What you are asked to do: The data must be copied over exactly and in full.

[Listed records]

(* ===== verification/BtSys.v ===== *)
(** * System calls of the bluetooth vendor interface

    Open descriptors and the system properties, which [bt_vendor_qcom.c],
    [hardware.c], [hci_smd.c] and [hci_uart.c] work on.  The table of open
    descriptors is a list: a descriptor is in it once for each time it was
    handed out and not closed.  The properties are shared with other
    processes, which may have changed them whenever they are looked at. *)

From Stdlib Require Import ZArith Lia.
From stdpp Require Import list strings gmap.
From S2P Require Import Prelude BtHci CText.

Abbreviation props := (gmap string text).

(** The terminal attributes of a descriptor. *)
Record termios := { c_iflag : Z; c_oflag : Z; c_cflag : Z; c_lflag : Z }.

Class SysEnv := {
  sys_bt :: BtEnv;
  (** what other processes made of the properties since they were looked at *)
  env_props : bhistory -> props -> props;
  (** the bytes a [read] of a descriptor brings; none for an error *)
  env_read : bhistory -> Z -> nat -> option (list Z);
  env_termios : bhistory -> Z -> option termios;
  (** [bt_nv_cmd]: the address of the item with this number *)
  env_nv : bhistory -> option (list Z);
  NV_BD_ADDR_I : Z
}.

(** What the build selects ([Android.mk] and the headers). *)
Class BuildCfg := {
  BT_SOC_TYPE_ROME : bool;
  ENABLE_ANT : bool;
  WIFI_BT_STATUS_SYNC : bool;
  USE_EXTERNAL_RFKILL_LDO : bool;
  BT_NV_SUPPORT : bool;
  READ_BT_ADDR_FROM_PROP : bool;
  BT_WAKE_VIA_USERIAL_IOCTL : bool;
  QCOM_BT_SIBS_ENABLE : bool;
  PANIC_ON_SOC_CRASH : bool;
  HW_NEED_END_WITH_HCI_RESET : bool
}.

(** ** Decimal numbers *)

Fixpoint dec_digits (acc : Z) (s : text) : Z :=
  match s with c :: s => if between 48 57 c then dec_digits (acc * 10 + (c - 48)) s else acc | [] => acc end.

(** [atoi]: the value of [strtol] in base ten. *)
Definition atoi (s : text) : Z :=
  match skip_while isspace s with
  | c :: s =>
      if c =? 45 then Z.max LONG_MIN (- dec_digits 0 s)
      else Z.min LONG_MAX (dec_digits 0 (if c =? 43 then s else c :: s))
  | [] => 0
  end.

Fixpoint dec_short (fuel : nat) (v : Z) : text :=
  match fuel with
  | O => []
  | S fuel => (if v <? 10 then [] else dec_short fuel (v / 10)) ++ [v mod 10 + 48]
  end.

(** [snprintf("%d")] of an [int], which has ten digits at most. *)
Definition print_int (v : Z) : text := if v <? 0 then 45 :: dec_short 10 (- v) else dec_short 10 v.

(** ** The state *)

Record sysw := { s_fds : list Z; s_props : props; s_tr : bhistory }.

Definition put_s_fds (v : list Z) (x : sysw) : sysw := {| s_fds := v; s_props := s_props x; s_tr := s_tr x |}.
Definition put_s_props (v : props) (x : sysw) : sysw := {| s_fds := s_fds x; s_props := v; s_tr := s_tr x |}.
Definition put_s_tr (v : bhistory) (x : sysw) : sysw := {| s_fds := s_fds x; s_props := s_props x; s_tr := v |}.

(** One descriptor less. *)
Fixpoint remove_fd (fd : Z) (l : list Z) : list Z :=
  match l with [] => [] | x :: l => if x =? fd then l else x :: remove_fd fd l end.

Definition fd_open (fd : Z) (l : list Z) : bool := existsb (Z.eqb fd) l.

Section Sys.
Context `{SE : SysEnv}.

Definition slog (e : bev) : M sysw unit := modify (fun w => put_s_tr (e :: s_tr w) w).

(** A call that moves no data. *)
Definition syscall (f : string) (args : list Z) : M sysw Z :=
  w ← get;
  let r := env_call (s_tr w) f args in
  slog (BCall f args r);; mret r.

(** A call that hands out a descriptor, or -1. *)
Definition new_fd (f : string) (args : list Z) : M sysw Z :=
  w ← get;
  let fd := Z.max (-1) (env_call (s_tr w) f args) in
  slog (BCall f args fd);;
  if fd <? 0 then mret fd else modify (fun w => put_s_fds (fd :: s_fds w) w);; mret fd.

Definition sopen (path : string) : M sysw Z := new_fd ("open " +:+ path) [].

(** Closing a descriptor that is not open is an error. *)
Definition sclose (fd : Z) : M sysw Z :=
  w ← get;
  if fd_open fd (s_fds w) then
    modify (fun w => put_s_fds (remove_fd fd (s_fds w)) w);; slog (BCall "close" [fd] 0);; mret 0
  else slog (BCall "close" [fd] (-1));; mret (-1).

Definition sread (fd : Z) (n : nat) : M sysw (option (list Z)) :=
  w ← get;
  let r := take n <$> env_read (s_tr w) fd n in
  slog (BCall "read" (fd :: default [] r) (match r with Some bs => Z.of_nat (length bs) | None => -1 end));; mret r.

Definition tcgetattr (fd : Z) : M sysw (option termios) :=
  w ← get;
  slog (BCall "tcgetattr" [fd] 0);; mret (env_termios (s_tr w) fd).

Definition usleep (us : Z) : M sysw unit := slog (BSleep us).

(** [property_get]: the value of a property that is set and not empty, or
    else the default; the call returns its length. *)
Definition prop_value (ps : props) (name : string) (dflt : text) : text :=
  match ps !! name with Some (c :: v) => c :: v | _ => dflt end.

Definition property_get (name : string) (dflt : text) : M sysw text :=
  modify (fun w => put_s_props (env_props (s_tr w) (s_props w)) w);;
  w ← get;
  let v := prop_value (s_props w) name dflt in
  slog (BCall ("property_get " +:+ name) v (Z.of_nat (length v)));; mret v.

Definition property_set (name : string) (v : text) : M sysw Z :=
  r ← syscall ("property_set " +:+ name) v;
  (if r <? 0 then mret tt else modify (fun w => put_s_props (<[name := v]> (s_props w)) w));;
  mret r.

End Sys.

[/Listed records]

Result of the task:
(* ===== verification/BtSys.v ===== *)
(** * System calls of the bluetooth vendor interface

    Open descriptors and the system properties, which [bt_vendor_qcom.c],
    [hardware.c], [hci_smd.c] and [hci_uart.c] work on.  The table of open
    descriptors is a list: a descriptor is in it once for each time it was
    handed out and not closed.  The properties are shared with other
    processes, which may have changed them whenever they are looked at. *)

From Stdlib Require Import ZArith Lia.
From stdpp Require Import list strings gmap.
From S2P Require Import Prelude BtHci CText.

Abbreviation props := (gmap string text).

(** The terminal attributes of a descriptor. *)
Record termios := { c_iflag : Z; c_oflag : Z; c_cflag : Z; c_lflag : Z }.

Class SysEnv := {
  sys_bt :: BtEnv;
  (** what other processes made of the properties since they were looked at *)
  env_props : bhistory -> props -> props;
  (** the bytes a [read] of a descriptor brings; none for an error *)
  env_read : bhistory -> Z -> nat -> option (list Z);
  env_termios : bhistory -> Z -> option termios;
  (** [bt_nv_cmd]: the address of the item with this number *)
  env_nv : bhistory -> option (list Z);
  NV_BD_ADDR_I : Z
}.

(** What the build selects ([Android.mk] and the headers). *)
Class BuildCfg := {
  BT_SOC_TYPE_ROME : bool;
  ENABLE_ANT : bool;
  WIFI_BT_STATUS_SYNC : bool;
  USE_EXTERNAL_RFKILL_LDO : bool;
  BT_NV_SUPPORT : bool;
  READ_BT_ADDR_FROM_PROP : bool;
  BT_WAKE_VIA_USERIAL_IOCTL : bool;
  QCOM_BT_SIBS_ENABLE : bool;
  PANIC_ON_SOC_CRASH : bool;
  HW_NEED_END_WITH_HCI_RESET : bool
}.

(** ** Decimal numbers *)

Fixpoint dec_digits (acc : Z) (s : text) : Z :=
  match s with c :: s => if between 48 57 c then dec_digits (acc * 10 + (c - 48)) s else acc | [] => acc end.

(** [atoi]: the value of [strtol] in base ten. *)
Definition atoi (s : text) : Z :=
  match skip_while isspace s with
  | c :: s =>
      if c =? 45 then Z.max LONG_MIN (- dec_digits 0 s)
      else Z.min LONG_MAX (dec_digits 0 (if c =? 43 then s else c :: s))
  | [] => 0
  end.

Fixpoint dec_short (fuel : nat) (v : Z) : text :=
  match fuel with
  | O => []
  | S fuel => (if v <? 10 then [] else dec_short fuel (v / 10)) ++ [v mod 10 + 48]
  end.

(** [snprintf("%d")] of an [int], which has ten digits at most. *)
Definition print_int (v : Z) : text := if v <? 0 then 45 :: dec_short 10 (- v) else dec_short 10 v.

(** ** The state *)

Record sysw := { s_fds : list Z; s_props : props; s_tr : bhistory }.

Definition put_s_fds (v : list Z) (x : sysw) : sysw := {| s_fds := v; s_props := s_props x; s_tr := s_tr x |}.
Definition put_s_props (v : props) (x : sysw) : sysw := {| s_fds := s_fds x; s_props := v; s_tr := s_tr x |}.
Definition put_s_tr (v : bhistory) (x : sysw) : sysw := {| s_fds := s_fds x; s_props := s_props x; s_tr := v |}.

(** One descriptor less. *)
Fixpoint remove_fd (fd : Z) (l : list Z) : list Z :=
  match l with [] => [] | x :: l => if x =? fd then l else x :: remove_fd fd l end.

Definition fd_open (fd : Z) (l : list Z) : bool := existsb (Z.eqb fd) l.

Section Sys.
Context `{SE : SysEnv}.

Definition slog (e : bev) : M sysw unit := modify (fun w => put_s_tr (e :: s_tr w) w).

(** A call that moves no data. *)
Definition syscall (f : string) (args : list Z) : M sysw Z :=
  w ← get;
  let r := env_call (s_tr w) f args in
  slog (BCall f args r);; mret r.

(** A call that hands out a descriptor, or -1. *)
Definition new_fd (f : string) (args : list Z) : M sysw Z :=
  w ← get;
  let fd := Z.max (-1) (env_call (s_tr w) f args) in
  slog (BCall f args fd);;
  if fd <? 0 then mret fd else modify (fun w => put_s_fds (fd :: s_fds w) w);; mret fd.

Definition sopen (path : string) : M sysw Z := new_fd ("open " +:+ path) [].

(** Closing a descriptor that is not open is an error. *)
Definition sclose (fd : Z) : M sysw Z :=
  w ← get;
  if fd_open fd (s_fds w) then
    modify (fun w => put_s_fds (remove_fd fd (s_fds w)) w);; slog (BCall "close" [fd] 0);; mret 0
  else slog (BCall "close" [fd] (-1));; mret (-1).

Definition sread (fd : Z) (n : nat) : M sysw (option (list Z)) :=
  w ← get;
  let r := take n <$> env_read (s_tr w) fd n in
  slog (BCall "read" (fd :: default [] r) (match r with Some bs => Z.of_nat (length bs) | None => -1 end));; mret r.

Definition tcgetattr (fd : Z) : M sysw (option termios) :=
  w ← get;
  slog (BCall "tcgetattr" [fd] 0);; mret (env_termios (s_tr w) fd).

Definition usleep (us : Z) : M sysw unit := slog (BSleep us).

(** [property_get]: the value of a property that is set and not empty, or
    else the default; the call returns its length. *)
Definition prop_value (ps : props) (name : string) (dflt : text) : text :=
  match ps !! name with Some (c :: v) => c :: v | _ => dflt end.

Definition property_get (name : string) (dflt : text) : M sysw text :=
  modify (fun w => put_s_props (env_props (s_tr w) (s_props w)) w);;
  w ← get;
  let v := prop_value (s_props w) name dflt in
  slog (BCall ("property_get " +:+ name) v (Z.of_nat (length v)));; mret v.

Definition property_set (name : string) (v : text) : M sysw Z :=
  r ← syscall ("property_set " +:+ name) v;
  (if r <? 0 then mret tt else modify (fun w => put_s_props (<[name := v]> (s_props w)) w));;
  mret r.

End Sys.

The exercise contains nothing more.